Bad Astronomy Blog - Congratulations! It's a planet!
Well, apparently the people whose job it is to decide what constitutes a planet and what doesn't are currently sitting together in Prague and are about to ratify a revised definition.
For some time it has been disputed whether Pluto could be called a planet. The new definition says it is... it's introduced three new classes of planetary object:
1. Small, distant planets called Plutons
2. Small, closer planets called Dwarf-Planets
3. Small objects that don't qualify as planets (including asteroids and comets) called Small Solar System Bodies.
Under these new definitions Pluto counts as a planet, and so does it's largest moon, Charon.
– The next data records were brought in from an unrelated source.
(** C35: printing stays on the screen.  From a console in order, printing any
    text returns without a store outside the frame buffer and leaves the
    console in order: the frame buffer keeps its size, the cursor its place in
    the text area. *)
Theorem console_text_safe s buf : screen s -> runs (console_stdout_hook font buf) s (fun _ s' => screen s').
Proof.
  intros Hs. unfold console_stdout_hook. apply runs_bind, runs_get. destruct (nz _); [|by apply runs_ret].
  apply runs_each; [done|]. intros c s' Hs'. by apply putch_runs.
Qed.

(** A character is drawn in its cell and nowhere else.  Printing a
    character that does not end the line sets the 8 by 16 pixels at the cursor
    to the font's pattern in the console's colours, leaves every other pixel
    of the screen alone and moves the cursor one column on. *)
Theorem console_putch_draws s c : screen s -> console_fb s <> 0 -> c <> 10 -> c <> 13 -> cursor_x s + 1 < max_x s ->
  let x := cursor_x s * 8 + offset_x s in let y := cursor_y s * 16 + offset_y s in
  runs (console_putch font c) s (fun _ s' =>
    cursor_x s' = cursor_x s + 1 /\ cursor_y s' = cursor_y s /\
    forall px py, on_screen s px py -> pixel s' px py =
      if decide (x <= px < x + 8 /\ y <= py < y + 16)
      then Some (color_of s (font_pixel font c (px - x) (py - y))) else pixel s px py).
Proof.
  intros Hs Hfb H10 H13 Hend x y. pose proof Hs as [Hf Ho Ha Hl Hc]. unfold console_putch. apply runs_bind, runs_get.
  rewrite !(proj2 (Z.eqb_neq _ _)) by done. apply runs_bind. fold x y.
  eapply runs_mono; [|apply (draw_char_runs s x y c Hf); unfold x, y; lia]. intros [] s1 (E1 & E2 & E3).
  apply runs_bind, runs_modify, runs_bind, runs_get.
  change (max_x (set cursor_x Z.succ s1)) with (max_x s1). change (cursor_x (set cursor_x Z.succ s1)) with (Z.succ (cursor_x s1)).
  assert (max_x s1 = max_x s /\ cursor_x s1 = cursor_x s /\ cursor_y s1 = cursor_y s /\ console_width s1 = console_width s) as (M1 & M2 & M3 & M4)
    by (rewrite E1; done).
  rewrite (proj2 (Z.leb_gt _ _)) by lia. apply runs_ret.
  change (cursor_x (set cursor_x Z.succ s1)) with (Z.succ (cursor_x s1)). change (cursor_y (set cursor_x Z.succ s1)) with (cursor_y s1).
  split; [lia|]. split; [lia|]. intros px py Hp.
  change (pixel (set cursor_x Z.succ s1) px py) with (pixel s1 px py). rewrite (E3 px py Hp).
  destruct (decide _), (decide _); (done || exfalso; lia).
Qed.
End text.

(** ** Scrolling, as seen *)

Lemma pixel_index_down k x y : 0 <= x -> 0 <= y -> pixel_index (32 * k) x (y + 32) = pixel_index (32 * k) x y + 32 * k * 32.
Proof.
  intros Hx Hy. rewrite !pixel_index_tile by lia. replace (y + 32) with (y + 1 * 32) by lia.
  rewrite Z.div_add, Z.mod_add by lia. lia.
Qed.

(** A new line on the last line scrolls.  The picture moves up by 32 rows
    of pixels, the two text lines that frees are blank, and the cursor is at
    the start of the first of them. *)
Theorem console_newline_scrolls s : screen s -> cursor_y s + 1 = max_y s ->
  runs console_newline s (fun _ s' => cursor_x s' = 0 /\ cursor_y s' = max_y s - 2 /\
    forall px py, on_screen s px py -> pixel s' px py =
      if decide (py + 32 < console_height s) then pixel s px (py + 32) else Some (console_color0 s)).
Proof.
  intros Hs Hlast. replace s with (s <| cursor_x := cursor_x s |>) at 1 by (by destruct s).
  eapply runs_mono; [|apply (newline_runs s Hs)]. intros [] s' [_ Hs']. rewrite (proj2 (Z.ltb_ge _ _)) in Hs' by lia. cbn zeta in Hs'.
  destruct (sc_sides s (sc_frame s Hs)) as (k & m & Ew & Eh & Hk & Hm). pose proof (sc_len s (sc_frame s Hs)) as Hl. rewrite Ew, Eh in Hl.
  set (bw := Z.to_nat (console_width s * 32)) in *. assert (Z.of_nat bw = 32 * k * 32) as Hbw by (unfold bw; rewrite Ew; lia).
  assert (cursor_x s' = 0 /\ cursor_y s' = cursor_y s - 1 /\ console_width s' = console_width s /\
    fb s' = drop bw (fb s) ++ replicate bw (console_color0 s)) as (C1 & C2 & C3 & C4) by (rewrite Hs'; done).
  split; [done|]. split; [lia|]. intros px py [Hx Hy]. unfold pixel. rewrite C3, C4, Ew. rewrite Ew in Hx. rewrite Eh in *. clearbody bw.
  destruct (decide (py + 32 < 32 * m)) as [Hd|Hd].
  - pose proof (pixel_bounds k m px (py + 32) Hx ltac:(lia)) as Hb. rewrite pixel_index_down in * by lia.
    pose proof (pixel_bounds k m px py Hx Hy). rewrite lookup_app_l by (rewrite length_drop; lia). rewrite lookup_drop. f_equal. lia.
  - pose proof (pixel_bounds k 1 px (py - 32 * (m - 1)) Hx ltac:(lia)) as Hb.
    assert (pixel_index (32 * k) px py = pixel_index (32 * k) px (py - 32 * (m - 1)) + 32 * k * 32 * (m - 1)) as Ei.
    { set (q := py - 32 * (m - 1)) in *. assert (0 <= q) as Hq by (unfold q; lia).
      assert (py = q + (m - 1) * 32) as Epy by (unfold q; lia). clearbody q. rewrite Epy.
      rewrite !pixel_index_tile by lia. rewrite Z.div_add, Z.mod_add by lia. lia. }
    assert (length (drop bw (fb s)) = Z.to_nat (32 * k * 32 * (m - 1))) as Hdl by (rewrite length_drop; nia).
    rewrite lookup_app_r by (rewrite Hdl; nia). rewrite Hdl. apply lookup_replicate. split; [done|]. nia.
Qed.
Together they're called a Double Planet. (The reason Pluto-Charon counts as a double planet and Earth-Luna doesn't is pretty complicated. But I'll explain it if you like)
Two other objects also count as planets now: the recently discovered 2003 UB313 (I hope they choose a nicer name soon) and the object formerly known as the largest asteroid in the solar system: Ceres.
That brings the total number of planets in our solar system now to twelve.
Astronomers predict that there may be many more Pluton-class planets in the Kuiper Belt (a region of debris beyond Pluto's orbit) that would also classify as planets under the new definition. As detection techniques and observation technology improve, we may eventually be counting the number of "planets" in our solar system in the millions!
Scientifically speaking it doesn't matter whether an object is called a planet or not, it's all a matter of semantics, but I think this is pretty exciting. It means all the astronomy books on my shelf at home are now out-of-date.